[WHAT YOU NEED TO DO] Bring together every line in the data that includes "receive".

(Stored data)
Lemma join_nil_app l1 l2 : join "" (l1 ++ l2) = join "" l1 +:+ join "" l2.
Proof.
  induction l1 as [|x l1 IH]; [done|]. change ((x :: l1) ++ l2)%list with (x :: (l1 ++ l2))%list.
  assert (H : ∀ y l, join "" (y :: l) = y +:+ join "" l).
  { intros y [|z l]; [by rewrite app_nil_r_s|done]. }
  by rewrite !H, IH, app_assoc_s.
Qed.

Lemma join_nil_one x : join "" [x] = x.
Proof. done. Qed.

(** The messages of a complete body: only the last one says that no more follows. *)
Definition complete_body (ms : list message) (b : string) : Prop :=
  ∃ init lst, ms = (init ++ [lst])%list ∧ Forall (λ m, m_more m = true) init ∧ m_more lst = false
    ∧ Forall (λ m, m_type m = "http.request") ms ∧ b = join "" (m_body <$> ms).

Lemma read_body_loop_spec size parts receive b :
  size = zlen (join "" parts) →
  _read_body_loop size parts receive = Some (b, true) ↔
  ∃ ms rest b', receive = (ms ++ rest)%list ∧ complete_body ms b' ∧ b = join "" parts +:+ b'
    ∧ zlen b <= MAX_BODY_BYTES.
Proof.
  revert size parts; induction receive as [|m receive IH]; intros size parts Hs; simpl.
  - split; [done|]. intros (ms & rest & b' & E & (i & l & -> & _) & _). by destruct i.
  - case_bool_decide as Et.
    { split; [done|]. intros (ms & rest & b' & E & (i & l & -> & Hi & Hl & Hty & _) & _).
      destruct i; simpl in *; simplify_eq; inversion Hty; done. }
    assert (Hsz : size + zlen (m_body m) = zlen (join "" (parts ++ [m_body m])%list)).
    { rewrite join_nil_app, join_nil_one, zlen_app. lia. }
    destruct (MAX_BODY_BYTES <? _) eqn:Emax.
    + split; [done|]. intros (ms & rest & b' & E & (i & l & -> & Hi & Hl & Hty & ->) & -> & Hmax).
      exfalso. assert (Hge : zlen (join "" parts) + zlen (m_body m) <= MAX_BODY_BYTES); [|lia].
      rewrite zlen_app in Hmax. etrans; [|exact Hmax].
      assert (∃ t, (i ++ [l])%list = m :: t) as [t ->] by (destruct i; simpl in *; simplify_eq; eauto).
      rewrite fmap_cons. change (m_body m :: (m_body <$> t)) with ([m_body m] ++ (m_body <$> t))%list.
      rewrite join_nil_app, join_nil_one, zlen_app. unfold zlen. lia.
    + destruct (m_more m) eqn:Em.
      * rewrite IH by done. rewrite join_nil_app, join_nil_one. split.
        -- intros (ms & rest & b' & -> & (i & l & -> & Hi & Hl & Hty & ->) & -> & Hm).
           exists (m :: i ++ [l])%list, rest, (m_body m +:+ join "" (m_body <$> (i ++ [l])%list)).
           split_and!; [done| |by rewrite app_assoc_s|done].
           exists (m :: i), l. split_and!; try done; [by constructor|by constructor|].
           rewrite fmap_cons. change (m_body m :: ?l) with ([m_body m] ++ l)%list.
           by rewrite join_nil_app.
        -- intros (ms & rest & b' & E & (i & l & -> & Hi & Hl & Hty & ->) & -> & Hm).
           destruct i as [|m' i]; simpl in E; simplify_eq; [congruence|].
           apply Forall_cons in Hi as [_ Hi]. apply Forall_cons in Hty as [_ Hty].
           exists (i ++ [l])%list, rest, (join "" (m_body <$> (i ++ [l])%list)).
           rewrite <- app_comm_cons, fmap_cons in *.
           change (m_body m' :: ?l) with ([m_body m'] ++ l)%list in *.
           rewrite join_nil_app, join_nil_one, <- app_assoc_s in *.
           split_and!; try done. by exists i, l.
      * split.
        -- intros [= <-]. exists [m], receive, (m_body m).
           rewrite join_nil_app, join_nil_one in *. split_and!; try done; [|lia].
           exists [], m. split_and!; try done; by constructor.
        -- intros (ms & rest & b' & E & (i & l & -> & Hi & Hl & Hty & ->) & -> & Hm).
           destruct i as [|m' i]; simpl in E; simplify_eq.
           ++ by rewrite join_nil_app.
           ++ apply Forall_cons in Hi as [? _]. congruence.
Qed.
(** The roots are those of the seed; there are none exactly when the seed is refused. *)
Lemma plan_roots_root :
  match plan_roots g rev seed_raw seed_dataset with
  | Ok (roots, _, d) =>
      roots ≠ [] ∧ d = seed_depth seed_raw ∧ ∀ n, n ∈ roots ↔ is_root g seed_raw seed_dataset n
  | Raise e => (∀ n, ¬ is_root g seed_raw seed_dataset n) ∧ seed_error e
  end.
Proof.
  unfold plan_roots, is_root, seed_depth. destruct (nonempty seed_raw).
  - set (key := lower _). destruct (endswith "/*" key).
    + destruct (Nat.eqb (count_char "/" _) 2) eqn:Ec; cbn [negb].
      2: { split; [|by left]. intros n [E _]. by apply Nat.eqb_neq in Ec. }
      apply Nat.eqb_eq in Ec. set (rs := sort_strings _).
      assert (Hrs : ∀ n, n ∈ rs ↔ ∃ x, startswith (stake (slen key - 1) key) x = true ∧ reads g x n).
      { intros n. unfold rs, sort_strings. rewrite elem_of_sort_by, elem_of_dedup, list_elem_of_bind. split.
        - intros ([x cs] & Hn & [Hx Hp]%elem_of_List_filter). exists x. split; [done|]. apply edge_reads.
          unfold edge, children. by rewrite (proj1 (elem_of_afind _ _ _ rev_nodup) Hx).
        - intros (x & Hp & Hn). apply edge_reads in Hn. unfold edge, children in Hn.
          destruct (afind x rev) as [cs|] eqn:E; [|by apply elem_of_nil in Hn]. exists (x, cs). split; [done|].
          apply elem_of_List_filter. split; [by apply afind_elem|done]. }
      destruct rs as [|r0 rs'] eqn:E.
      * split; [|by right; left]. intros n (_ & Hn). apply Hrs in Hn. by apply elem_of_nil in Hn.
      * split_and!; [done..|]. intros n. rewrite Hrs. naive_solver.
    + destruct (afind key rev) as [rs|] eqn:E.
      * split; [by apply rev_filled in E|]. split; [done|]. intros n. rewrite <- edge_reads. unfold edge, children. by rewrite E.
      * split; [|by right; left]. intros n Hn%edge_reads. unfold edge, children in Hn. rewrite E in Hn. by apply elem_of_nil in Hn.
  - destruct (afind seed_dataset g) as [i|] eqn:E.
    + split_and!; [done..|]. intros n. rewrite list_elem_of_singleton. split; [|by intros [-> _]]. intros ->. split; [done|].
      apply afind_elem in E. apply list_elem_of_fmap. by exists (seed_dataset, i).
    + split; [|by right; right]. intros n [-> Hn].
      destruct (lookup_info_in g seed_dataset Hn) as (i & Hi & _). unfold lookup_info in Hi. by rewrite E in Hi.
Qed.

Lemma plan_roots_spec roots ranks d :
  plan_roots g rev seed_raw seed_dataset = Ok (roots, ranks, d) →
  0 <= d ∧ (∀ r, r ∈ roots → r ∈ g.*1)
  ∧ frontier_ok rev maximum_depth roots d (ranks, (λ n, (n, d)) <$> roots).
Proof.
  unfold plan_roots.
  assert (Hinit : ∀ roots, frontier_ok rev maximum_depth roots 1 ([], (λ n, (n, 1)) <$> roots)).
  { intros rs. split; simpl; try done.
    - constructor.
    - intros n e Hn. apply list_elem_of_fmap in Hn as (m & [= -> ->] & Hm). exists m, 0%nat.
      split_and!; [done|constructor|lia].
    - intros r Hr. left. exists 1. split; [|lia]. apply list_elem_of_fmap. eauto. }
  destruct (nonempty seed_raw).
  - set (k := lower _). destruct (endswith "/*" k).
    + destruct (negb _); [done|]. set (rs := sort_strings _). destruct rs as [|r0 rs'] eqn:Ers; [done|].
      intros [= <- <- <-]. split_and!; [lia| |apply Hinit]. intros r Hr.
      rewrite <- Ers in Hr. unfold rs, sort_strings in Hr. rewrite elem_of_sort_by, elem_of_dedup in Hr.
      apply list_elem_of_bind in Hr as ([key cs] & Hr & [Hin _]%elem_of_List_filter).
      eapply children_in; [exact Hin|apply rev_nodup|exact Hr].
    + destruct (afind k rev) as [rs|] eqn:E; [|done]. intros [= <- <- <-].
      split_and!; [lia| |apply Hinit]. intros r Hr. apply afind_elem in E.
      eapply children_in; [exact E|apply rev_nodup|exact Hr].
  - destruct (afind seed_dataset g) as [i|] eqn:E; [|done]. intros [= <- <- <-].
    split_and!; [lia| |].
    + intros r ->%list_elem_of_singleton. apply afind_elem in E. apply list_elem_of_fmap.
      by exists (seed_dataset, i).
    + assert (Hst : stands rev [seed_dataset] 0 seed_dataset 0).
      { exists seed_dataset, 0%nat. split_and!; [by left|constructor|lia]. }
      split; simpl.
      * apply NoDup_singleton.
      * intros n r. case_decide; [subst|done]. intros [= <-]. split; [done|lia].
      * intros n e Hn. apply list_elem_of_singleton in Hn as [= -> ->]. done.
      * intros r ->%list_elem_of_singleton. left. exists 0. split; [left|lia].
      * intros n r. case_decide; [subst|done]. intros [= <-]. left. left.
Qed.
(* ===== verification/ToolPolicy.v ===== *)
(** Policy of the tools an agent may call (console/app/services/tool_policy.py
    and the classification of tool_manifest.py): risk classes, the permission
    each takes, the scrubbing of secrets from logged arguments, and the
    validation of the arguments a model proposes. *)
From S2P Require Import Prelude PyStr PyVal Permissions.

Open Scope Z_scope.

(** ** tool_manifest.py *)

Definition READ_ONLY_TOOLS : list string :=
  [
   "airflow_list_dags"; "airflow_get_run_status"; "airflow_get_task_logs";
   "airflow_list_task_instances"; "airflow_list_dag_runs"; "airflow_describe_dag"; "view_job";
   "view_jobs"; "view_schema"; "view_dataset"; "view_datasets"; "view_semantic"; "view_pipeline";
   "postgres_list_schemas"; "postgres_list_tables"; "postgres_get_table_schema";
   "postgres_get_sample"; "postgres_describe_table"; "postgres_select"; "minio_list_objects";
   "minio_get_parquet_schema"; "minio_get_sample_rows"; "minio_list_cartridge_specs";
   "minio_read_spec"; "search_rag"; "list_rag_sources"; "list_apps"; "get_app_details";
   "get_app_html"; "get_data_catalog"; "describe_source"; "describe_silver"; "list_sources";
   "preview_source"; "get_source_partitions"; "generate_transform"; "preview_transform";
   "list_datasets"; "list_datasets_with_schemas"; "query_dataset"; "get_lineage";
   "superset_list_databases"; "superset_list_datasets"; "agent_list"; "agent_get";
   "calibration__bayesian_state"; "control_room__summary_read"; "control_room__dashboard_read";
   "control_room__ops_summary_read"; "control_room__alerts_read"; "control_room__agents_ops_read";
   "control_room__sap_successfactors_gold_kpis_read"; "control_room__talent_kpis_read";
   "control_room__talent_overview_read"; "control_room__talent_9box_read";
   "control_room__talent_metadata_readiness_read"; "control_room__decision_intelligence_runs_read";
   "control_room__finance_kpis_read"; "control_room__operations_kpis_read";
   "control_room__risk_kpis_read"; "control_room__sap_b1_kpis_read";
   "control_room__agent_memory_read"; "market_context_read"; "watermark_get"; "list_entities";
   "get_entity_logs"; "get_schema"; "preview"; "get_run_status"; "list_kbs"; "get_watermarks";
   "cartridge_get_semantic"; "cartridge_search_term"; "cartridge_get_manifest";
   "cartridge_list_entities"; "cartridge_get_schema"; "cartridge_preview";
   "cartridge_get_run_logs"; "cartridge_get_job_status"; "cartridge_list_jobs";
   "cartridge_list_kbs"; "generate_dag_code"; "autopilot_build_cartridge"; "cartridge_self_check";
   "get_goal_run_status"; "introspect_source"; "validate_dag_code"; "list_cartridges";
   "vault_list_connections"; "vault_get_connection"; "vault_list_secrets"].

[ANSWER]
Lemma read_body_loop_spec size parts receive b :
  _read_body_loop size parts receive = Some (b, true) ↔
  ∃ ms rest b', receive = (ms ++ rest)%list ∧ complete_body ms b' ∧ b = join "" parts +:+ b'
  revert size parts; induction receive as [|m receive IH]; intros size parts Hs; simpl.
        -- intros [= <-]. exists [m], receive, (m_body m).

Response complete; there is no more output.